Jonathan Mills, Ballot Position No. 43
Read Mills’ official bio and position statement here (PDF download).
Answers to Questions
1. In view of sharply declining state appropriations, what steps should Penn State be taking to secure its financial future?
Each of these three questions are connected to one another by the financial issues of the day. Inevitably, there will be some overlap. Declining State Appropriations must bring discussions on just how much influence the State or Governor should have on University policy. This supports the argument for change in the Board of Trustee structure. It is my position that the number of appointees should be reduced
—B.O.T. should strive to make the Branch Campus System self-sufficient. Certainly there are repetitive costs and program offerings that could be streamlined.
—Provide incentives for faculty and administrators to pursue external funding from public and private sources.
—Investigate and implement greater global outreach. Significant revenues could be achieved through these programs without the additional facilities costs.
—The Board of Trustees need to address the financial challenges of the University from an increase in revenues, cut costs view, rather than, how do we get more from the state view point. Most states are cutting funding to higher education and the trend in Pennsylvania will continue.
2. The rising cost of tuition nationally is making college less affordable for many students. Outline the steps you believe Penn State should be taking to address the issue.

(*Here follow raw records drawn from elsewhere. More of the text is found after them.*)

(** [parse], lines 132 to 155. An expression of the fragment that is well
    formed, so that the engine accepts its rewritten text, is refused all
    the same, with "Expression does not produce valid numeric results",
    when its value is finite at none of the five probes: whatever it is
    elsewhere. *)
Theorem parse_off_probes (host : MathHost) (bound : string -> bool)
        (expression : string) (e : Ast.expr) :
  Str.blank expression = false ->
  Normalizer.parens_balanced (Normalizer.normalize expression) = true ->
  Ast.parse_text bound (Normalizer.normalize expression) = Parsed e ->
  Forall (fun t => Num.isFinite (evaluate_number (generated host e) t) = false)
         testValues ->
  parse host bound expression = Err NoValidResult.
Proof.
  intros H1 H2 H3 H4. unfold parse, new_Function.
  rewrite H1, H2, H3. cbv beta iota delta [negb].
  rewrite hasValidResult_spec.
  assert (X : existsb (fun t => Num.isFinite
                                  (evaluate_number (generated host e) t))
                      testValues = false).
  { induction H4 as [|t l Ht _ IH]; cbn [existsb]; [reflexivity|].
    rewrite Ht, IH. reflexivity. }
  rewrite X. reflexivity.
Qed.

Lemma parse_off_probes_witness :
  let e := Ast.Call1 (Ast.Member Js.Msqrt)
                     (Ast.Bin Ast.Sub Ast.Var (Ast.Lit 3)) in
  (Num.isFinite (evaluate_number (generated Reference.host e) 4) = true
   /\ Str.blank "sqrt(x-3)" = false
   /\ Normalizer.parens_balanced (Normalizer.normalize "sqrt(x-3)") = true
   /\ Ast.parse_text Reference.nothing_bound
                     (Normalizer.normalize "sqrt(x-3)") = Parsed e
   /\ Forall (fun t => Num.isFinite
                         (evaluate_number (generated Reference.host e) t)
                       = false) testValues)
  /\ parse Reference.host Reference.nothing_bound "sqrt(x-3)"
     = Err NoValidResult.
Proof.
  cbv zeta.
  assert (H1 : Str.blank "sqrt(x-3)" = false) by reflexivity.
  assert (H2 : Normalizer.parens_balanced (Normalizer.normalize "sqrt(x-3)")
               = true) by (vm_compute; reflexivity).
  assert (H3 : Ast.parse_text Reference.nothing_bound
                 (Normalizer.normalize "sqrt(x-3)")
               = Parsed (Ast.Call1 (Ast.Member Js.Msqrt)
                                   (Ast.Bin Ast.Sub Ast.Var (Ast.Lit 3))))
    by (vm_compute; reflexivity).
  assert (H4 : Forall (fun t => Num.isFinite
                         (evaluate_number
                            (generated Reference.host
                               (Ast.Call1 (Ast.Member Js.Msqrt)
                                  (Ast.Bin Ast.Sub Ast.Var (Ast.Lit 3)))) t)
                       = false) testValues)
    by (repeat constructor).
  split.
  - split; [vm_compute; reflexivity|].
    split; [exact H1|]. split; [exact H2|]. split; [exact H3|exact H4].
  - exact (parse_off_probes Reference.host Reference.nothing_bound
             "sqrt(x-3)" _ H1 H2 H3 H4).
Defined.

Section NegatedPower.

Import Js Ast.

Variable bound : string -> bool.

Lemma p_primary_operand (fuel : nat) (t : token) (ts : list token) :
  Text.operand bound t = true ->
  exists e, p_primary bound (S fuel) (t :: ts) = Parsed (e, ts).
Proof.
  destruct t as [v|name|f| | | | | | |]; cbn [Text.operand]; try discriminate;
    intros H; cbn [p_primary].
  - eexists. reflexivity.
  - destruct (name =? "x")%string; [eexists; reflexivity|].
    cbn [orb] in H. apply negb_true_iff in H. rewrite H.
    eexists. reflexivity.
  - eexists. reflexivity.
Qed.

Lemma operand_not_sign (t : token) :
  Text.operand bound t = true -> t <> TMinus /\ t <> TPlus.
Proof. destruct t; cbn; intros H; split; congruence. Qed.

(** [- t ** ...]: the engine refuses a unary operator applied to the left
    operand of [**]. *)
Lemma negated_power_fuel (k : nat) (t : token) (ts : list token) :
  Text.operand bound t = true ->
  p_additive bound (S (S (S (S (S (S k)))))) (TMinus :: t :: TPow :: ts)
  = Rejected.
Proof.
  intros H.
  destruct (p_primary_operand k t (TPow :: ts) H) as (e & E).
  assert (U : p_unary bound (S (S k)) (t :: TPow :: ts)
              = Parsed (e, false, TPow :: ts)).
  { cbn [p_unary].
    destruct t; try (cbn in H; discriminate); rewrite E;
      destruct k; reflexivity. }
  cbn [p_additive p_multiplicative p_exponent].
  change (p_unary bound (S (S (S k))) (TMinus :: t :: TPow :: ts))
    with (match p_unary bound (S (S k)) (t :: TPow :: ts) with
          | Parsed (e, _, ts'') => Parsed (Neg e, true, ts'')
          | Rejected => Rejected
          | Unmodelled => Unmodelled
          end).
  rewrite U. reflexivity.
Qed.

Lemma negated_power_tokens (t : token) (ts : list token) :
  Text.operand bound t = true ->
  p_expression bound (TMinus :: t :: TPow :: ts) = Rejected.
Proof.
  intros H. unfold p_expression.
  assert (F : (8 * List.length (TMinus :: t :: TPow :: ts) + 8)%nat
              = S (S (S (S (S (S (8 * List.length ts + 26)))))))
    by (cbn [List.length]; lia).
  rewrite F, (negated_power_fuel _ t ts H). reflexivity.
Qed.

End NegatedPower.
(** ** Tactics *)

(** Break the innermost [match] of the goal or of a hypothesis. *)
Ltac break_match :=
  match goal with
  | |- context [match ?x with _ => _ end] =>
      lazymatch x with context [match _ with _ => _ end] => fail | _ => destruct x eqn:? end
  end.
Ltac break_match_in H :=
  match type of H with
  | context [match ?x with _ => _ end] =>
      lazymatch x with context [match _ with _ => _ end] => fail | _ => destruct x eqn:? end
  end.
Ltac inv_ok :=
  repeat match goal with
  | H : (_ ≫= _) = Ok _ |- _ => apply bind_Ok_inv in H as (? & ? & ?)
  | H : Ok _ = Ok _ |- _ => injection H as H; try subst
  | H : Err _ = Ok _ |- _ => discriminate H
  | H : Ok _ = Err _ |- _ => discriminate H
  | H : (_, _) = (_, _) |- _ => injection H as ? ?; try subst
  | H : raise_unless _ _ = Ok _ |- _ => apply raise_unless_Ok in H
  | H : (_ ≫= _) _ = (_, Ok _) |- _ => apply M_bind_Ok in H as (? & ? & ? & ?)
  | H : (mret _ : M _ _) _ = (_, Ok _) |- _ => apply ret_Ok in H as [? ?]; try subst
  | H : lift _ _ = (_, Ok _) |- _ => apply lift_Ok in H as [? ?]; try subst
  | H : raise _ _ = (_, Ok _) |- _ => discriminate H
  end.

Create HintDb recertia.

In the 1970’s tuition accounted for only thirty percent of the University operating budget. Currently, tuition is over seventy five percent of the current operating budget. This is a huge shift over the years. Penn State has become one the most expensive public universities in the country with tuition costs at roughly $15,000 per year for an in-state student.
—Penn State has had a strong history for fund raising. The Board of Trustees should reassess the development initiatives to focus on scholarships and funds directed to students rather than continued facilities additions and capital developments.
—Penn State should maximize the use of technology in education. The World Campus program is a great start in not only saving dollars for students, but extending outreach. Global outreach should be a revenue stream for Penn State.
—I would like to see greater acceptance of high school honors and advanced placement programs. In these programs, college credits are earned prior to high school graduation. This would be another way to reduce tuition, room & board dollars paid by each student. It is our responsibility as a Land Grant University to provide higher education to residents of our state. This should be a priority for the Board.
3. What form should Penn State’s land-grant mission take in the 21st century?
Most people probably are not sure of what “Land Grant” University means. In short the Morrill Acts of 1862 & 1890 provided federal land to individual states to develop programs of higher education in Agriculture, Science and Engineering in addition to the Liberal Arts. This is our history and who we are as a University.
I feel Penn State University would be best served to not move away from the designation but enhance it. We need to find ways to expand the extension programs, and make them self-sustaining. Although extension programs include Agriculture, Energy & Natural Resources and others, programs could be extended to technology issues and other disciplines not now part of the extension programs. These new programs should be a source of additional revenue to make the entire program sustainable.
As a Land Grant institution, Penn State University has a responsibility to the people of Pennsylvania to continue the mission of higher education in Agriculture, Engineering and Science. Many Alumni feel we have strayed too far from the Land Grant mission. The Board of Trustees needs to use fresh ideas to streamline costs, cut tuition, and continue the mission of a Land Grant institution into the future.